** WHAT IS EXPECTED **
Each record below is to be reproduced without any change.
*** Begin section ***
Lemma discovery_spec resolve listdir load inv run_id dir d :
  discover_post_execution resolve listdir load inv run_id dir = d ->
  discovery_succeeded d = true <->
  exists path s m, pd_run_status_path d = Some path /\ load path = RunStatusLoaded s /\
    rs_artifact_manifest_path s = Some m /\ pd_run_status_value d = Some (RunStatus_value (rs_status s)).
Proof.
  intros <-. unfold discover_post_execution. set (out := if is_absolute _ then _ else _).
  destruct (find_run_status_path _ _ _) as [path|]; simpl; [|split; [done | naive_solver]].
  destruct (load path) as [s|m|m] eqn:Hl; simpl.
  - unfold resolve_artifact_manifest_path. destruct (rs_artifact_manifest_path s) as [m|] eqn:Hm; simpl.
    + split; [|done]. intros _. eauto 10.
    + split; [done|]. intros (p & s' & m & Hp & Hl' & Hm' & _). injection Hp as <-. congruence.
  - split; [done|]. intros (p & s' & m' & Hp & Hl' & _). injection Hp as <-. congruence.
  - split; [done|]. intros (p & s' & m' & Hp & Hl' & _). injection Hp as <-. congruence.
Qed.

Lemma outcome_completed proc d text :
  fst (fst (dispatch_outcome proc d text)) = DS_COMPLETED <->
  pp_timed_out proc = false /\ pp_error proc = None /\ pp_exit_code proc = Some 0%Z /\
  discovery_succeeded d = true /\
  exists v, pd_run_status_value d = Some v /\ str_in v TERMINAL_RUN_STATUSES = true.
Proof.
  unfold dispatch_outcome. destruct (pp_timed_out proc); simpl; [naive_solver|].
  destruct (pp_error proc); simpl; [naive_solver|].
  destruct (discovery_succeeded d); simpl; [|naive_solver].
  case_bool_decide; simpl; [|naive_solver].
  destruct (pd_run_status_value d) as [v|]; simpl; [|naive_solver].
  destruct (str_in v TERMINAL_RUN_STATUSES) eqn:E; simpl; split; try done.
  - intros _. repeat split; try done. by exists v.
  - intros (_ & _ & _ & _ & v' & [= <-] & Hv). congruence.
Qed.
*** End section ***
** EXERCISE RESULT **
Lemma discovery_spec resolve listdir load inv run_id dir d :
  discover_post_execution resolve listdir load inv run_id dir = d ->
  discovery_succeeded d = true <->
  exists path s m, pd_run_status_path d = Some path /\ load path = RunStatusLoaded s /\
    rs_artifact_manifest_path s = Some m /\ pd_run_status_value d = Some (RunStatus_value (rs_status s)).
Proof.
  intros <-. unfold discover_post_execution. set (out := if is_absolute _ then _ else _).
  destruct (find_run_status_path _ _ _) as [path|]; simpl; [|split; [done | naive_solver]].
  destruct (load path) as [s|m|m] eqn:Hl; simpl.
  - unfold resolve_artifact_manifest_path. destruct (rs_artifact_manifest_path s) as [m|] eqn:Hm; simpl.
    + split; [|done]. intros _. eauto 10.
    + split; [done|]. intros (p & s' & m & Hp & Hl' & Hm' & _). injection Hp as <-. congruence.
  - split; [done|]. intros (p & s' & m' & Hp & Hl' & _). injection Hp as <-. congruence.
  - split; [done|]. intros (p & s' & m' & Hp & Hl' & _). injection Hp as <-. congruence.
Qed.

Lemma outcome_completed proc d text :
  fst (fst (dispatch_outcome proc d text)) = DS_COMPLETED <->
  pp_timed_out proc = false /\ pp_error proc = None /\ pp_exit_code proc = Some 0%Z /\
  discovery_succeeded d = true /\
  exists v, pd_run_status_value d = Some v /\ str_in v TERMINAL_RUN_STATUSES = true.
Proof.
  unfold dispatch_outcome. destruct (pp_timed_out proc); simpl; [naive_solver|].
  destruct (pp_error proc); simpl; [naive_solver|].
  destruct (discovery_succeeded d); simpl; [|naive_solver].
  case_bool_decide; simpl; [|naive_solver].
  destruct (pd_run_status_value d) as [v|]; simpl; [|naive_solver].
  destruct (str_in v TERMINAL_RUN_STATUSES) eqn:E; simpl; split; try done.
  - intros _. repeat split; try done. by exists v.
  - intros (_ & _ & _ & _ & v' & [= <-] & Hv). congruence.
Qed.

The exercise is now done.